WHAT IS EXPECTED> Copy the entire listing exactly.

DATA SHOWN>
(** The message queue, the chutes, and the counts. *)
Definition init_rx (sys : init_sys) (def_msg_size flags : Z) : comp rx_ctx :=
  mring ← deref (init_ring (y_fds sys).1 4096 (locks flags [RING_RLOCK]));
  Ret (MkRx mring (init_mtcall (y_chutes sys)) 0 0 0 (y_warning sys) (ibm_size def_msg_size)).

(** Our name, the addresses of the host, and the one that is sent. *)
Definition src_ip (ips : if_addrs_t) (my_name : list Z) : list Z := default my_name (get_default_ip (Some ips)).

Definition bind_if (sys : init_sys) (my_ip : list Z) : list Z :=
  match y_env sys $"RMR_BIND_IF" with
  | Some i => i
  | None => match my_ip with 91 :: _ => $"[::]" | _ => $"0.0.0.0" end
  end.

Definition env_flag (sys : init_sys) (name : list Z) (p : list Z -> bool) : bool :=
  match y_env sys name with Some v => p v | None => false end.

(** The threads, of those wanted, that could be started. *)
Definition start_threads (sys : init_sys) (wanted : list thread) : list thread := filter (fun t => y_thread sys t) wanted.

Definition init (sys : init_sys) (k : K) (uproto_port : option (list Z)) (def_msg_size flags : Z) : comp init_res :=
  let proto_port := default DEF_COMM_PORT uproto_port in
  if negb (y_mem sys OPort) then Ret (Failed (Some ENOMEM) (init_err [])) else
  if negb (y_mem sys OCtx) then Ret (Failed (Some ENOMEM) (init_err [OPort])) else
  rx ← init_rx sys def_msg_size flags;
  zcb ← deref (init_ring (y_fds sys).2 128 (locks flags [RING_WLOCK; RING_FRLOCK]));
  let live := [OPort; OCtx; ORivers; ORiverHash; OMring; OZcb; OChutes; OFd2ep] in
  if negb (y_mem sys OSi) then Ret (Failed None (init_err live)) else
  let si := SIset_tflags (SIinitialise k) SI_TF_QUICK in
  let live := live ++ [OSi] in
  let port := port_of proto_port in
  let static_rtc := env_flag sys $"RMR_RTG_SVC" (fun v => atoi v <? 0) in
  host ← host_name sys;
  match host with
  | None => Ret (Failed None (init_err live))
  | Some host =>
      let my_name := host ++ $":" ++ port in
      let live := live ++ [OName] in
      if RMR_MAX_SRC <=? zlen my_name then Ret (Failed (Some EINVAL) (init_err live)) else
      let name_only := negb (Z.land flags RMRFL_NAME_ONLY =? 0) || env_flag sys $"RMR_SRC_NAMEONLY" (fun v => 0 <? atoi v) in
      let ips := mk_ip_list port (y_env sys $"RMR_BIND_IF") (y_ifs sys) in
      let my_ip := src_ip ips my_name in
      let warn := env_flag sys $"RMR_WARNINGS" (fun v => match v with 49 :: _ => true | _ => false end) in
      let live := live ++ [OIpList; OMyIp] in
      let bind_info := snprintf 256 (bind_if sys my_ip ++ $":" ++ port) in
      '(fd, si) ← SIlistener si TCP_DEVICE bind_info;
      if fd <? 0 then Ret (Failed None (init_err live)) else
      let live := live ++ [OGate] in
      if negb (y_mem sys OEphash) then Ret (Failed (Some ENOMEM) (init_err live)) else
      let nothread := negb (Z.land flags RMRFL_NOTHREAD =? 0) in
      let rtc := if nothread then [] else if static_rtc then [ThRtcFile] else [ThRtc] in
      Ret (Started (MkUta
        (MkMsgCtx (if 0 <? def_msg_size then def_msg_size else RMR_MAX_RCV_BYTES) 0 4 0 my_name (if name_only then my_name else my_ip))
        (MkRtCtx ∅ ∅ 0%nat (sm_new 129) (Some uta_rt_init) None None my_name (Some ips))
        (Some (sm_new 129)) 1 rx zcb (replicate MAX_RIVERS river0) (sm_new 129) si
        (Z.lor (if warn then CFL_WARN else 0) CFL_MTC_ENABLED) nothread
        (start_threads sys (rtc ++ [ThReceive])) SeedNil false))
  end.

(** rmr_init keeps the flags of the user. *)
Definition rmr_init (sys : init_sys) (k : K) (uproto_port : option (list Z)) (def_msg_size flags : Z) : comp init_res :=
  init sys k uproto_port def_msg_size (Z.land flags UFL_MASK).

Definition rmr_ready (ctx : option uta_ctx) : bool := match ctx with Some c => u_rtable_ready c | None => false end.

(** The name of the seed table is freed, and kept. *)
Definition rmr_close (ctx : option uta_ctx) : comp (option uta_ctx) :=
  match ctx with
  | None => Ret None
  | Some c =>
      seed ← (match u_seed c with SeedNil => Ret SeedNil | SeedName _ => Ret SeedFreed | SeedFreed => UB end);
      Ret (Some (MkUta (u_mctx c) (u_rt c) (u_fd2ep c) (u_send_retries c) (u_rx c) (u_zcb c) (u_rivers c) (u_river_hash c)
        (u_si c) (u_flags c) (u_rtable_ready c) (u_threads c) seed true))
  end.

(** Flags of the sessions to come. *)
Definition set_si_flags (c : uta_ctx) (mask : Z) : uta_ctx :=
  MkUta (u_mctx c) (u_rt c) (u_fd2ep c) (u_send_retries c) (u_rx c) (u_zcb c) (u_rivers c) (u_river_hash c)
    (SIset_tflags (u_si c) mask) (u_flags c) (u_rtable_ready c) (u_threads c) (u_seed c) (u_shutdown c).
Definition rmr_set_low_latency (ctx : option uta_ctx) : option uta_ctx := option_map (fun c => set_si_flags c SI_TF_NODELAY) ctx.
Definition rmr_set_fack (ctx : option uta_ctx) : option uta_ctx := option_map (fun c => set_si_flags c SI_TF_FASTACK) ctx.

EXPECTED ANSWER>
(** The message queue, the chutes, and the counts. *)
Definition init_rx (sys : init_sys) (def_msg_size flags : Z) : comp rx_ctx :=
  mring ← deref (init_ring (y_fds sys).1 4096 (locks flags [RING_RLOCK]));
  Ret (MkRx mring (init_mtcall (y_chutes sys)) 0 0 0 (y_warning sys) (ibm_size def_msg_size)).

(** Our name, the addresses of the host, and the one that is sent. *)
Definition src_ip (ips : if_addrs_t) (my_name : list Z) : list Z := default my_name (get_default_ip (Some ips)).

Definition bind_if (sys : init_sys) (my_ip : list Z) : list Z :=
  match y_env sys $"RMR_BIND_IF" with
  | Some i => i
  | None => match my_ip with 91 :: _ => $"[::]" | _ => $"0.0.0.0" end
  end.

Definition env_flag (sys : init_sys) (name : list Z) (p : list Z -> bool) : bool :=
  match y_env sys name with Some v => p v | None => false end.

(** The threads, of those wanted, that could be started. *)
Definition start_threads (sys : init_sys) (wanted : list thread) : list thread := filter (fun t => y_thread sys t) wanted.

Definition init (sys : init_sys) (k : K) (uproto_port : option (list Z)) (def_msg_size flags : Z) : comp init_res :=
  let proto_port := default DEF_COMM_PORT uproto_port in
  if negb (y_mem sys OPort) then Ret (Failed (Some ENOMEM) (init_err [])) else
  if negb (y_mem sys OCtx) then Ret (Failed (Some ENOMEM) (init_err [OPort])) else
  rx ← init_rx sys def_msg_size flags;
  zcb ← deref (init_ring (y_fds sys).2 128 (locks flags [RING_WLOCK; RING_FRLOCK]));
  let live := [OPort; OCtx; ORivers; ORiverHash; OMring; OZcb; OChutes; OFd2ep] in
  if negb (y_mem sys OSi) then Ret (Failed None (init_err live)) else
  let si := SIset_tflags (SIinitialise k) SI_TF_QUICK in
  let live := live ++ [OSi] in
  let port := port_of proto_port in
  let static_rtc := env_flag sys $"RMR_RTG_SVC" (fun v => atoi v <? 0) in
  host ← host_name sys;
  match host with
  | None => Ret (Failed None (init_err live))
  | Some host =>
      let my_name := host ++ $":" ++ port in
      let live := live ++ [OName] in
      if RMR_MAX_SRC <=? zlen my_name then Ret (Failed (Some EINVAL) (init_err live)) else
      let name_only := negb (Z.land flags RMRFL_NAME_ONLY =? 0) || env_flag sys $"RMR_SRC_NAMEONLY" (fun v => 0 <? atoi v) in
      let ips := mk_ip_list port (y_env sys $"RMR_BIND_IF") (y_ifs sys) in
      let my_ip := src_ip ips my_name in
      let warn := env_flag sys $"RMR_WARNINGS" (fun v => match v with 49 :: _ => true | _ => false end) in
      let live := live ++ [OIpList; OMyIp] in
      let bind_info := snprintf 256 (bind_if sys my_ip ++ $":" ++ port) in
      '(fd, si) ← SIlistener si TCP_DEVICE bind_info;
      if fd <? 0 then Ret (Failed None (init_err live)) else
      let live := live ++ [OGate] in
      if negb (y_mem sys OEphash) then Ret (Failed (Some ENOMEM) (init_err live)) else
      let nothread := negb (Z.land flags RMRFL_NOTHREAD =? 0) in
      let rtc := if nothread then [] else if static_rtc then [ThRtcFile] else [ThRtc] in
      Ret (Started (MkUta
        (MkMsgCtx (if 0 <? def_msg_size then def_msg_size else RMR_MAX_RCV_BYTES) 0 4 0 my_name (if name_only then my_name else my_ip))
        (MkRtCtx ∅ ∅ 0%nat (sm_new 129) (Some uta_rt_init) None None my_name (Some ips))
        (Some (sm_new 129)) 1 rx zcb (replicate MAX_RIVERS river0) (sm_new 129) si
        (Z.lor (if warn then CFL_WARN else 0) CFL_MTC_ENABLED) nothread
        (start_threads sys (rtc ++ [ThReceive])) SeedNil false))
  end.

(** rmr_init keeps the flags of the user. *)
Definition rmr_init (sys : init_sys) (k : K) (uproto_port : option (list Z)) (def_msg_size flags : Z) : comp init_res :=
  init sys k uproto_port def_msg_size (Z.land flags UFL_MASK).

Definition rmr_ready (ctx : option uta_ctx) : bool := match ctx with Some c => u_rtable_ready c | None => false end.

(** The name of the seed table is freed, and kept. *)
Definition rmr_close (ctx : option uta_ctx) : comp (option uta_ctx) :=
  match ctx with
  | None => Ret None
  | Some c =>
      seed ← (match u_seed c with SeedNil => Ret SeedNil | SeedName _ => Ret SeedFreed | SeedFreed => UB end);
      Ret (Some (MkUta (u_mctx c) (u_rt c) (u_fd2ep c) (u_send_retries c) (u_rx c) (u_zcb c) (u_rivers c) (u_river_hash c)
        (u_si c) (u_flags c) (u_rtable_ready c) (u_threads c) seed true))
  end.

(** Flags of the sessions to come. *)
Definition set_si_flags (c : uta_ctx) (mask : Z) : uta_ctx :=
  MkUta (u_mctx c) (u_rt c) (u_fd2ep c) (u_send_retries c) (u_rx c) (u_zcb c) (u_rivers c) (u_river_hash c)
    (SIset_tflags (u_si c) mask) (u_flags c) (u_rtable_ready c) (u_threads c) (u_seed c) (u_shutdown c).
Definition rmr_set_low_latency (ctx : option uta_ctx) : option uta_ctx := option_map (fun c => set_si_flags c SI_TF_NODELAY) ctx.
Definition rmr_set_fack (ctx : option uta_ctx) : option uta_ctx := option_map (fun c => set_si_flags c SI_TF_FASTACK) ctx.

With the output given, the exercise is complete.